THE CONCEPT OF SOLAR SAILS Nearly 400 years ago, as much of Europe was still involved in naval exploration of the world, Johannes Kepler proposed the idea of exploring the galaxy using sails. Through his observation that comet tails were blown around by some kind of solar breeze, he believed sails could capture that wind to propel spacecraft the way winds moved ships on the oceans. While Kepler's idea of a solar wind has been disproven, scientists have since discovered that sunlight does exert enough force to move objects. To take advantage of this force, NASA has been experimenting with giant solar sails that could be pushed through the cosmos by light.
WORKING PRINCIPLE OF SOLAR SAILS How Does Light Push a Solar Sail? 1-Electromagnetism James Clerk Maxwell developed the laws describing electromagnetism and concluded that light is an electromagnetic wave. Maxwell predicted that when light hits an object and is absorbed or reflected, the light wave pushes on electric charges in the surface of the object, which in turn push on the rest of the object. If the light is reflected, the object gets pushed twice as hard, just like a ball bouncing of the wall. In this process the photons transmit their momentum to the surface twice-once by the initial impact, and again by reflecting back from it.
2- A Very Very Gentle Force Sunlight exerts a very gentle force. A square mirror 1 kilometer on a side would only feel about 9 Newtons or 2 pounds of force. Fortunately, space is very empty and clean compared to Earth, so there is plenty of room for a 1 kilometer wide sails to maneuver, and there is no noticeable friction to interfere with your 9 Newtons of thrust.
SOLAR SAIL MATERIALS While solar sails have been designed before, materials available until the last decade or so were much too heavy to design a practical solar sailing vehicle. Besides being lightweight, the material must be highly reflective and able to tolerate extreme temperatures. The giant sails being tested by NASA today are made of very lightweight, reflective material that is upwards of 100 times thinner than an average sheet of stationery.
Another organization that is developing solar sail technology, the Planetary Society (a private, non-profit group based in Pasadena, California), supports the Cosmos 1, which boasts solar sails that are made of aluminum-reinforced Mylar and are approximately one fourth the thickness of a one-ply plastic trash bag.
ALUMINUM AS SOLAR SAIL MATERIAL
The thin metal film, according to the preferred embodiment of this invention, is an aluminum film. Aluminum films have high reflectivity, low density, a reasonable melting point, and a very low vapor pressure. The reflectivity and transmissivity of aluminum film is a function of its thickness. High deposition rates, near-normal vapor incidence, and a good vacuum favor high reflectivity.

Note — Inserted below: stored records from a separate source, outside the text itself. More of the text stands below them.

Definition with_status (t : Task) (status file : string) : Task :=
  {| SL := SL t; Subject := Subject t; Link := Link t;
     Status := status; File := file |}.

Section Files.
(** The directory of the project and the files that exist. *)
Variable root : path.
Variable exists_ : path -> bool.

(** *** batch_scraper.js *)

Definition batch_dirname : path := (root ++ ["src"; "workflows"; "scrapper"])%list.
Definition PROJECT_ROOT : path := join (join (join batch_dirname "..") "..") "..".
Definition OUTPUT_DIR : path := join (join PROJECT_ROOT "output") "scraped".

(** The body of the loop of [main] for a PENDING task, given whether the
    scraper succeeded and the name [findLatestOutputFile] returned. *)
Definition record_outcome (success : bool) (outputFileName : option string)
    (task : Task) : Task :=
  if success then
    match outputFileName with
    | Some name =>
        if truthy name
        then with_status task "COMPLETED" (relative PROJECT_ROOT (join OUTPUT_DIR name))
        else with_status task "COMPLETED" "UNKNOWN"
    | None => with_status task "COMPLETED" "UNKNOWN"
    end
  else with_status task "FAILED" "".

(** *** validateLinks.js *)

Definition validator_dirname : path := (root ++ ["scripts"])%list.
Definition rootDir : path := join validator_dirname "..".
Definition scrapedDir : path := join (join rootDir "output") "scraped".
Definition taggedDir : path := join (join rootDir "output") "tagged".

(** [fs.access(p, F_OK)] resolves or rejects. *)
Definition fileExists (fileName : string) : bool :=
  let scrapedFile := join scrapedDir fileName in
  let taggedFile := join taggedDir fileName in
  if exists_ scrapedFile then true
  else if exists_ taggedFile then true
  else false.

(** The function mapped over the entries: the entry it returns, and whether
    it has set [updated]. *)
Definition validate_entry (entry : Task) : Task * bool :=
  if (Status entry =? "COMPLETED")%string && truthy (File entry) then
    if negb (fileExists (File entry))
    then (with_status entry "PENDING" "", true)
    else (entry, false)
  else (entry, false).

(** [validateLinks]: the entries after the scan, and whether links.json is
    written again. *)
Definition validateLinks (links : list Task) : list Task * bool :=
  let results := map validate_entry links in
  (map fst results, existsb snd results).

End Files.

End Links.

(* ===================================================================== *)
(** * batch_scraper.js: the loop over the tasks *)
(* ===================================================================== *)

Module Batch.
Import Links.

(** [s.endsWith(p)] *)
Definition endsWith (s p : string) : bool :=
  (String.length p <=? String.length s)%nat
  && (drop (String.length s - String.length p) s =? p)%string.

(** A directory as [findLatestOutputFile] reads it: the names
    [fs.readdirSync] lists, and for a name the time of its last change in
    milliseconds, [None] when [fs.statSync] throws. *)
Record Directory : Type := {
  names : list string;
  mtime : string -> option Z
}.

(** [files.map(file => ({ file, time: fs.statSync(...).mtime.getTime() }))];
    [None] when a call throws. *)
Fixpoint stat_all (time : string -> option Z) (files : list string)
    : option (list (string * Z)) :=
  match files with
  | [] => Some []
  | file :: files' =>
      match time file with
      | Some t => option_map (cons (file, t)) (stat_all time files')
      | None => None
      end
  end.

(** [.sort((a, b) => b.time - a.time)]: the later file first; the sort of
    an array is stable, so files of the same time keep their order. *)
Fixpoint insert (a : string * Z) (l : list (string * Z)) : list (string * Z) :=
  match l with
  | [] => [a]
  | b :: l' => if snd a <? snd b then b :: insert a l' else a :: l
  end.

Definition sort (l : list (string * Z)) : list (string * Z) := fold_right insert [] l.

(** [findLatestOutputFile()]; the argument is the output directory, [None]
    when it does not exist. *)
Definition findLatestOutputFile (outputDir : option Directory) : option string :=
  match outputDir with
  | None => None
  | Some dir =>
      let jsons := filter (fun file => endsWith file ".json") (names dir) in
      match stat_all (mtime dir) jsons with
      | Some files =>
          match sort files with
          | latest :: _ => Some (fst latest)
          | [] => None
          end
      | None => (* catch *) None
      end
  end.

(** What the driver sees of the machine. *)
Record World : Type := {
  linksFile : option (list Task);  (* links.json parsed; [None]: missing or no JSON *)
  scraperScript : bool;            (* scraper.js is where the driver looks for it *)
  outputDir : option Directory;    (* OUTPUT_DIR *)
  logsDir : bool                   (* LOGS_DIR exists *)
}.

Definition with_output (w : World) (d : option Directory) : World :=
  {| linksFile := linksFile w; scraperScript := scraperScript w;
     outputDir := d; logsDir := logsDir w |}.

Definition setupDirectories (w : World) : World :=
  {| linksFile := linksFile w; scraperScript := scraperScript w;
     outputDir := match outputDir w with
                  | None => Some {| names := []; mtime := fun _ => None |}
                  | Some d => Some d
                  end;
     logsDir := true |}.

(** How the driver ends: [main] returns with the tasks as they are then, or
    the process exits. *)
Inductive ending : Type :=
| Returned (allLinks : list Task)
| Exited (code : Z).

Section Driver.
Variable root : path.
(** [node scraper.js --link task.Link --tag task.SL] on an output directory:
    the exit code and the directory afterwards. *)
Variable scraper : Task -> option Directory -> Z * option Directory.

(** [runScraper(task)]: [execa] rejects when the exit code is not 0. *)
Definition runScraper (task : Task) (w : World) : bool * World :=
  if negb (scraperScript w) then (false, w) else
  let (code, dir) := scraper task (outputDir w) in
  (code =? 0, with_output w dir).

(** [for (const task of allLinks)]: [done] are the tasks passed, [todo] those
    to come; [saved] lists what [saveLinks] was handed, oldest first. *)
Fixpoint tasks (done todo : list Task) (w : World) (saved : list (list Task))
    : list Task * World * list (list Task) :=
  match todo with
  | [] => (done, w, saved)
  | task :: rest =>
      if (Status task =? "PENDING")%string then
        let (success, w) := runScraper task w in
        let task := record_outcome root success (findLatestOutputFile (outputDir w)) task in
        tasks (done ++ [task]) rest w (saved ++ [done ++ task :: rest])
      else tasks (done ++ [task]) rest w saved
  end%list.

(** [main()] of batch_scraper.js. *)
Definition main (w : World) : ending * World * list (list Task) :=
  let w := setupDirectories w in
  match linksFile w with
  | None => (Exited 1, w, [])
  | Some allLinks =>
      let pendingTasks := filter (fun task => (Status task =? "PENDING")%string) allLinks in
      if (length pendingTasks =? 0)%nat then (Returned allLinks, w, [])
      else
        match tasks [] allLinks w [] with
        | (allLinks, w, saved) => (Returned allLinks, w, saved)
        end
  end.

End Driver.

End Batch.

(* ===================================================================== *)
(** * Examples: pages, selectors and sites *)
(* ===================================================================== *)

Module Examples.

(** A minifier that rejects every input. *)
Definition failing_minifier : Libraries := {|
  load := @load Reference.libraries;
  html := @html Reference.libraries;
  minify := fun _ => Thrown (Error "Parse Error")
|}.


(** Selectors in the style of utils/selectors.js. *)
Definition selectors : ParserSelectors := {|
  activeQuestionContainer := by_tag_class "div" "active";
  questionNumber := by_class "num";
  sectionName := by_class "section";
  comprehension := by_class "passage";
  questionBody := by_class "body";
  solution := by_class "solution";
  optionContainer := by_tag "li";
  optionText := by_class "text";
  correctOptionClass := "correct";
  examName := by_tag "h1"
|}.

(** A question whose two option containers hold no text: the first has no
    text element, the second an empty paragraph. *)
Definition page_with_empty_options : string :=
  "<html><head></head><body><div class='section'>Quantitative Aptitude</div>"
  ++ "<div class='active'><span class='num'>Q.7</span>"
  ++ "<div class='body'>What is 2+2?</div>"
  ++ "<ul><li></li><li><div class='text'><p></p></div></li></ul>"
  ++ "</div></body></html>".

(** A question with five options, the fifth marked correct. *)
Definition page_with_five_options : string :=
  "<html><head></head><body><div class='section'>English</div>"
  ++ "<div class='active'><span class='num'>Q.3</span>"
  ++ "<div class='body'>Pick one.</div>"
  ++ "<ul><li><div class='text'>A</div></li><li><div class='text'>B</div></li>"
  ++ "<li><div class='text'>C</div></li><li><div class='text'>D</div></li>"
  ++ "<li class='correct'><div class='text'>E</div></li></ul>"
  ++ "</div></body></html>".
(** *** [FromIP] *)

(** [FromIP] accepts exactly the IPs of four and of sixteen bytes.  It then
    stores the port, clears the zone and stores the IP in canonical form:
    four bytes for an IPv4 address (also one held in sixteen), the sixteen
    bytes otherwise, an IP equal to the given one in the sense of
    [net.IP.Equal].  On any other IP it returns [ErrInvalidAddress] and
    leaves the address as it was. *)
Theorem FromIP_spec (a : Address) (ip : net.IP) (port : Z) :
  (len ip = 4 \/ len ip = 16 ->
   exists a',
     FromIP a ip port = (None, a')
     /\ Port a' = port
     /\ Zone a' = EmptyString
     /\ net.IP_Equal (IP a') ip = true
     /\ (len (IP a') = 4 \/ (len (IP a') = 16 /\ net.To4 (IP a') = None))
     /\ (net.To4 ip = None -> IP a' = ip))
  /\ (len ip <> 4 -> len ip <> 16 -> FromIP a ip port = (Some ErrInvalidAddress, a)).
Proof.
  split.
  - intros Hlen. unfold FromIP.
    destruct (net.To4 ip) as [x |] eqn:E4.
    + eexists. split; [reflexivity |]. unfold Port, Zone, IP. simpl.
      split; [reflexivity |]. split; [reflexivity |].
      split; [now apply IP_Equal_To4 |].
      split; [| discriminate].
      left. now destruct (node_properties.To4_Some _ _ E4) as [Hx _].
    + destruct Hlen as [H4 | H16].
      { rewrite (To4_len4 _ H4) in E4. subst ip. discriminate. }
      rewrite (To16_len16 _ H16). destruct ip as [p |]; [| discriminate].
      eexists. split; [reflexivity |]. unfold Port, Zone, IP. simpl.
      split; [reflexivity |]. split; [reflexivity |].
      split; [apply IP_Equal_refl |].
      split; [right; split; [exact H16 | exact E4] | reflexivity].
  - intros N4 N16. unfold FromIP.
    destruct (To4_To16_invalid ip N4 N16) as [-> ->]. reflexivity.
Qed.

(** An address built by [FromIP] with a port within 16 bits comes back from
    the binary form exactly as it was built. *)
Theorem FromIP_proto_roundtrip (a a' : Address) (ip : net.IP) (port : Z) :
  (0 <= port <= MaxUint16)%Z ->
  FromIP a ip port = (None, a') ->
  exists pb, toProtoAddress a' = Return pb /\ parseProtoAddress (Some pb) = Ok a'.
Proof.
  intros Hport Hfrom. apply canonical_roundtrip.
  unfold FromIP in Hfrom.
  destruct (net.To4 ip) as [x |] eqn:E4.
  - injection Hfrom as <-. unfold canonical, Zone, Port, IP. simpl.
    split; [reflexivity |]. split; [exact Hport |].
    left. now destruct (node_properties.To4_Some _ _ E4) as [Hx _].
  - destruct (net.To16 ip) as [x |] eqn:E16; [| discriminate].
    injection Hfrom as <-. unfold canonical, Zone, Port, IP. simpl.
    destruct (node_properties.To4_None_To16 _ _ E4 E16) as [-> Hx].
    split; [reflexivity |]. split; [exact Hport |].
    right. split; [exact Hx | exact E4].
Qed.

(** *** The binary form *)

(** An address comes back from the binary form exactly as it was if and
    only if it is canonical: it has no zone, its port lies within 16 bits,
    and its IP is held in four bytes or is a 16-byte address that is no
    IPv4 address. *)
Theorem proto_roundtrip_exact_iff (a : Address) :
  (exists pb, toProtoAddress a = Return pb /\ parseProtoAddress (Some pb) = Ok a)
  <-> canonical a.
Proof.
  split; [| apply canonical_roundtrip].
  destruct a as [[ip port zone]]. unfold canonical, IP, Port, Zone. simpl.
  intros (pb & Hto & Hparse). unfold toProtoAddress, IP, Port in Hto. simpl in Hto.
  assert (Hmod : (0 <= uint32 port < 2 ^ 32)%Z).
  { unfold uint32. apply Z.mod_pos_bound. lia. }
  destruct (net.To4 ip) as [x |] eqn:E4.
  - injection Hto as <-. unfold parseProtoAddress in Hparse. simpl in Hparse.
    destruct (node_properties.To4_Some _ _ E4) as [Hx _].
    rewrite Hx in Hparse. simpl in Hparse.
    destruct (Z.gtb_spec (uint32 port) MaxUint16) as [| Hle]; [discriminate |].
    injection Hparse as Hip Hp Hz. subst ip zone.
    split; [reflexivity |]. split; [lia |]. now left.
  - destruct (net.To16 ip) as [x |] eqn:E16; [| discriminate].
    injection Hto as <-. unfold parseProtoAddress in Hparse. simpl in Hparse.
    destruct (node_properties.To4_None_To16 _ _ E4 E16) as [-> Hx].
    rewrite Hx in Hparse. simpl in Hparse.
    destruct (Z.gtb_spec (uint32 port) MaxUint16) as [| Hle]; [discriminate |].
    injection Hparse as Hp Hz. subst zone.
    split; [reflexivity |]. split; [lia |]. right. split; [exact Hx | reflexivity].
Qed.

(** Every failure of [parseProtoAddress] is [ErrInvalidAddress]. *)
Lemma parseProtoAddress_Err (pb : option pbCommon.Address) (err : error) :
  parseProtoAddress pb = Err err -> err = ErrInvalidAddress.
Proof.
  unfold parseProtoAddress.
  destruct (pbCommon.GetTransport pb); try (now intros [= <-]);
    destruct (_ =? _)%nat; simpl; try (now intros [= <-]);
    destruct (_ >? _)%Z; try (now intros [= <-]); discriminate.
Qed.

(** [parseProtoAddress] succeeds exactly on a message of the 4-byte family
    with four bytes or of the 16-byte family with sixteen, whose port does
    not exceed 16 bits; the address then holds the raw bytes as they came,
    the port and no zone.  Every failure, the nil message included, is
    [ErrInvalidAddress]. *)
Theorem parseProtoAddress_Ok_iff (pb : option pbCommon.Address) :
  (forall a,
     parseProtoAddress pb = Ok a <->
     ((pbCommon.GetTransport pb = pbCommon.Address_TCPv4 /\ len (pbCommon.GetAddress pb) = 4)
      \/ (pbCommon.GetTransport pb = pbCommon.Address_TCPv6
          /\ len (pbCommon.GetAddress pb) = 16))
     /\ (pbCommon.GetPort pb <= MaxUint16)%Z
     /\ a = {| TCPAddr := {| net.IP_ := pbCommon.GetAddress pb;
                             net.Port := pbCommon.GetPort pb;
                             net.Zone := EmptyString |} |})
  /\ (forall err, parseProtoAddress pb = Err err -> err = ErrInvalidAddress)
  /\ parseProtoAddress None = Err ErrInvalidAddress.
Proof.
  split; [| split; [| reflexivity]].
  - intros a. unfold parseProtoAddress.
    destruct (pbCommon.GetTransport pb) as [| | tag].
    + destruct (Nat.eqb_spec (len (pbCommon.GetAddress pb)) 4) as [El | Nl]; simpl.
      * destruct (Z.gtb_spec (pbCommon.GetPort pb) MaxUint16) as [Hgt | Hle].
        -- split; [discriminate |]. intros (_ & Hp & _). lia.
        -- split.
           ++ intros [= <-]. split; [left; now split |]. split; [exact Hle | reflexivity].
           ++ now intros (_ & _ & ->).
      * split; [discriminate |].
        intros ([[_ El] | [Et _]] & _); [contradiction | discriminate].
    + destruct (Nat.eqb_spec (len (pbCommon.GetAddress pb)) 16) as [El | Nl]; simpl.
      * destruct (Z.gtb_spec (pbCommon.GetPort pb) MaxUint16) as [Hgt | Hle].
        -- split; [discriminate |]. intros (_ & Hp & _). lia.
        -- split.
           ++ intros [= <-]. split; [right; now split |]. split; [exact Hle | reflexivity].
           ++ now intros (_ & _ & ->).
      * split; [discriminate |].
        intros ([[Et _] | [_ El]] & _); [discriminate | contradiction].
    + split; [discriminate |]. intros ([[Et _] | [Et _]] & _); discriminate.
  - apply parseProtoAddress_Err.
Qed.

Consequently, any aluminum film thick enough to reflect well in the visible wave lengths should reflect even better in the infrared, where roughly half the sun's power output lies. The reflectivity of aluminum films varies with the deposition conditions.
Aluminium being manufactured for the Solar Sail.
USAGE OF REFRACTORY MATERIALS
Aluminum films of the minimum thickness required for reflectivity may prove too weak to support the stresses imposed upon them during fabrication and operation, or may creep under load at elevated temperatures. If so, it is possible to strengthen them, not by adding further aluminum, but by adding a reinforcing film of a stronger, more refractory material. A good reinforcing film should be strong, light, and easy to deposit.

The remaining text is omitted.